The Hon. D.W. RIDGWAY (Leader of the Opposition) ( 14:24 :29 ): My question is to the Minister for Sustainability, Environment and Conservation. Minister, does the CFS provide training to DEWNR employees and, if so, how much does DEWNR pay the CFS for that training?
The Hon. I.K. HUNTER (Minister for Sustainability, Environment and Conservation, Minister for Water and the River Murray, Minister for Climate Change) ( 14:25 :00 ): I thank the honourable member for his most important question. As I have advised in this chamber previously, DEWNR is the largest CFS brigade in the state. We are funded to provide services not just for state‑owned land but also in relation to firefighting services more generally.
The Department of Environment, Water and Natural Resources is responsible for fire management activities to help minimise the impact of bushfires on public lands under my care and control. These lands cover over 23 per cent of the state, but we also play, as I said, a major role in supporting the South Australian Country Fire Service in response to bushfire emergencies right across the state.
The key component of DEWNR's fire management activities is the delivery of an annual rolling program of prescribed burning to reduce fuels in strategic locations on public lands in an attempt to reduce the impact of bushfires on life, property and the environment, and the importance of prescribed burning was reinforced during the Sampson Flat bushfire in January 2015 with post-fire analysis showing that prescribed burning played a pivotal role in containing the spread of the bushfire.
In fact, I think I might have mentioned previously in this place I had a discussion with the incident controller who pointed out to me on the map previous DEWNR burns over the last several years and said that, in his opinion at least, had those burns not been put in place over those last five or seven years, there would have been no way of stopping the Sampson Flat bushfire from progressing further towards populated areas of the ranges. So, at least in the incident controller's opinion, those historic burns were very important, and we know from other analyses that they play an important role.
DEWNR's fire management operating budget for 2015-16 is, I am advised, $10.304 million. This funding employs 127 specialist fire management staff. This includes 76 seasonal project firefighters who are employed for nine months of the year over the fire season to assist in prescribed burning and bushfire response activities.
Of these, 27 are employed under a memorandum of understanding between DEWNR, SA Water and ForestrySA. DEWNR forms the largest brigade of the Country Fire Service with 496 brigade members including 347 firefighters who can be called on at any time to attend bushfire incidents both on and off public land, as far as I have been advised, as well as being able to conduct prescribed burning.
The budget also supports DEWNR's fleet of 84 firefighting appliances comprising, I am advised, 53 quick-response four-wheel drive vehicles with a 400 litre water capacity, or fire retardant capacity; 19 large trucks with 1,000 to 3,500 litre capacity; and 12 bulk water carriers. I am further advised that the fire intensity mapping and analysis undertaking follow the Bangor bushfire of 2014 and the recent Sampson Flat bushfire of January 2015 provides evidence of prescribed burns, modified bushfire behaviour and spread.

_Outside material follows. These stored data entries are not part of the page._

(** *** Request, then verify *)

(** X20.  The round trip.  An account whose id holds no underscore
    requests an OTP outside the cooldown, the generated code is not empty
    and the dispatch succeeds; the verifier accepts the generated code
    against its hash, the maximum of attempts is positive and the OTP has
    not expired.  Then [verifyOTP] for the same number, written in any way
    that normalises to it, with the generated code in any letter case,
    succeeds; it marks the row that [requestOTP] stored VERIFIED at the
    clock reading of the update, and reports the later reading taken for
    the response. *)
Theorem request_then_verify (bun : BunPassword) (env : RequestEnv)
  (clock : VerifyEnv) (table : Table) (account : jsstring)
  (request : OTPRequest) (answer : OTPVerifyRequest) :
  let phone := normalizePhoneNumber (VerificationService.phone request) in
  let code := requestCode env request in
  let expiresAt :=
    calculateExpiry (t_expiry env)
      (amount match expiry request with
              | Some e => e
              | None => {| amount := 10; duration := minutes |}
              end)
      (duration match expiry request with
                | Some e => e
                | None => {| amount := 10; duration := minutes |}
                end) in
  wellKeyed table ->
  ~ In underscore account ->
  canSend (checkRateLimit table (t_check env) account phone 30) = true ->
  sendSMS env = Ok tt ->
  code <> [] ->
  verify bun code (hash bun code (salt env)) = Ok true ->
  0 < orElseZ (VerificationService.maxAttempts request) 3 ->
  normalizePhoneNumber (verify_phone answer) = phone ->
  toUpperCase (VerificationService.code answer) = code ->
  t_query clock < expiresAt -> t_expired clock <= expiresAt ->
  let stored := snd (requestOTP bun env table account request) in
  let out := verifyOTP bun clock stored account answer in
  fst out
  = Ok {| success := true; verified_phone := phone; verified := true;
          attemptsLeft := None; message := msg_verified;
          VerificationService.verifiedAt := Some (t_response clock) |}
  /\ exists new,
       stored = snd (invalidatePendingOTPs table account phone) ++ [new]
       /\ snd out
          = snd (invalidatePendingOTPs table account phone)
            ++ [setVerified (t_verified clock) new].
Proof.
  cbv zeta. intros Hk Hu Hc Hs Hne Hv Hm Hp Hcode Hq He.
  assert (Hh : hashCode bun (requestCode env request) (salt env)
               = Ok (hash bun (requestCode env request) (salt env))).
  { unfold hashCode. destruct (requestCode env request); congruence. }
  unfold requestOTP, dispatch. rewrite Hc, Hh, Hs. cbn [negb snd storeOTP].
  set (t1 := snd (invalidatePendingOTPs table account _)).
  match goal with |- context [t1 ++ [?n]] => set (new := n) end.
  assert (Hk1 : wellKeyed t1) by now apply invalidate_wellKeyed.
  assert (Hk2 : wellKeyed (t1 ++ [new])).
  { apply (storeOTP_wellKeyed t1 (t_created env)
             {| in_id := account ++ js "_"
                         ++ normalizePhoneNumber
                              (VerificationService.phone request);
                in_phone := normalizePhoneNumber
                              (VerificationService.phone request);
                in_codeHash := hash bun (requestCode env request) (salt env);
                in_expiresAt := expiresAt new;
                in_maxAttempts := orElseZ (VerificationService.maxAttempts request) 3;
                in_status := PENDING;
                in_pinLength := orElseZ (pinLength request) 6;
                in_pinType := orNumeric (pinType request);
                in_senderId :=
                  fst (resolveSenderId (senders env) account (from request))
             |} Hk1). }
  assert (Hpend : pendingFor account
                    (normalizePhoneNumber (VerificationService.phone request))
                    new = true).
  { unfold pendingFor, forPair, isPending, new.
    cbn [accountId recipient status in_id in_phone in_status].
    rewrite beforeUnderscore_composite by auto.
    now rewrite !jseqb_refl. }
  assert (Hact : findActive (t1 ++ [new]) (t_query clock) account
                   (normalizePhoneNumber (VerificationService.phone request))
                 = Some new).
  { apply findActive_only; auto.
    - rewrite pendingCount_app. unfold t1. rewrite invalidate_clears, Hpend.
      reflexivity.
    - apply in_or_app. right. now left. }
  rewrite verifyOTP_cases by auto. cbv zeta. rewrite Hp, Hact.
  assert (Hexp : isExpired (t_expired clock) (expiresAt new) = false).
  { unfold isExpired, new. cbn [expiresAt in_expiresAt].
    rewrite Z.gtb_ltb. apply Z.ltb_ge. exact He. }
  rewrite Hexp.
  assert (Hatt : (attempts new >=? VerificationStorageService.maxAttempts new)
                 = false).
  { unfold new. cbn [attempts VerificationStorageService.maxAttempts
                       in_maxAttempts].
    rewrite Z.geb_leb. apply Z.leb_gt. exact Hm. }
  rewrite Hatt.
  assert (Hok : verifyCode bun (toUpperCase (VerificationService.code answer))
                  (codeHash new) = true).
  { rewrite Hcode. unfold verifyCode, new.
    cbn [codeHash in_codeHash]. now rewrite Hv. }
  rewrite Hok. cbn [negb fst snd]. split; [reflexivity|].
  exists new. split; [reflexivity|].
  apply updated_fresh; auto.
Qed.

Lemma request_then_verify_witness :
  fst (verifyOTP plainBun sampleClock
         (snd (requestOTP plainBun (sampleEnv 0) [] (js "acme")
                 (sampleRequest NUMERIC)))
         (js "acme")
         {| verify_phone := js "0244123456"; code := js "001123" |})
  = Ok {| success := true; verified_phone := js "+233244123456";
          verified := true; attemptsLeft := None; message := msg_verified;
          VerificationService.verifiedAt := Some 1003 |}.
Proof.
  assert (Hu : ~ In underscore (js "acme")).
  { intros H. vm_compute in H. intuition discriminate. }
  assert (He : t_expired sampleClock <= 600000) by (vm_compute; discriminate).
  assert (Hne : requestCode (sampleEnv 0) (sampleRequest NUMERIC) <> [])
    by discriminate.
  destruct (request_then_verify plainBun (sampleEnv 0) sampleClock []
              (js "acme") (sampleRequest NUMERIC)
              {| verify_phone := js "0244123456"; code := js "001123" |}
              eq_refl Hu eq_refl eq_refl Hne eq_refl eq_refl eq_refl eq_refl
              eq_refl He) as [H _].
  exact H.
Defined.

End VerificationMoreFacts.

(** ** The sweep of expired OTPs, and the lifetime a resend gives *)

Module StorageRestFacts.

Import OTPService VerificationStorageService VerificationService
  VerificationStorageRest JSFacts OTPNotions OTPSamples VerificationFacts.

Lemma insertBy_map {A : Type} (le : A -> A -> bool) (g : A -> A) (x : A)
  (l : list A) :
  (forall a b, le (g a) (g b) = le a b) ->
  insertBy le (g x) (List.map g l) = List.map g (insertBy le x l).
Proof.
  intros H. induction l as [|h t IH]; simpl; auto.
  rewrite H. destruct (le x h); simpl; auto. now rewrite IH.
Qed.

Lemma sortBy_map {A : Type} (le : A -> A -> bool) (g : A -> A) (l : list A) :
  (forall a b, le (g a) (g b) = le a b) ->
  sortBy le (List.map g l) = List.map g (sortBy le l).
Proof.
  intros H. induction l as [|h t IH]; simpl; auto.
  rewrite IH. now apply insertBy_map.
Qed.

These fuel-reduced areas provide buffers for firefighters to gain a tactical advantage during a bushfire event while also providing refuge for wildlife both during a bushfire and in the period of recovery after the fire. DEWNR also plays a lead role in delivering fire management activities on other public lands. An interagency agreement has been in place with SA Water since 2005 for DEWNR to deliver fire management activities on SA Water managed lands. A similar arrangement is in place with ForestrySA to assist in the delivery of fire management activities in the Mid North region.
The collaborative and cooperative spirit that these agencies have demonstrated, including the Country Fire Service, is aiding the state to meet an increasing bushfire threat, through the effective and efficient use of resources. These arrangements have been formalised through a heads of agencies agreement and the development of a code of practice for fire management on public lands in South Australia.
In 2014-15 DEWNR responded to provide support to the CFS at 44 bushfire incidents, I am advised, burning 46,458 hectares, with the Sampson Flat bushfire being the most notable event. I am advised that DEWNR staff contributed in excess of 11,000 hours at Sampson Flat alone.
Support provided by DEWNR included firefighters, incident management personnel and specialist roles involved enhanced mapping support, air operations, portable automatic weather station operators, ground observers, and bushfire prediction and fire behaviour specialists. DEWNR also played a key role in supporting private landowners in recovery efforts following the Sampson Flat bushfire through the provision of technical advice and resources to landholders.
DEWNR has staff and vehicles dedicated to firefighting, as I have outlined. DEWNR's firefighting resources are available for response across the state, interstate and also internationally. The task of prescribed burns in national parks will not be affected by any other involvement. Of course, this is one of the primary responsibilities of the DEWNR crews. I am happy to say that we work incredibly closely with the Country Fire Service, and I understand that they are very pleased with DEWNR's capability and ability to be mobilised at short notice.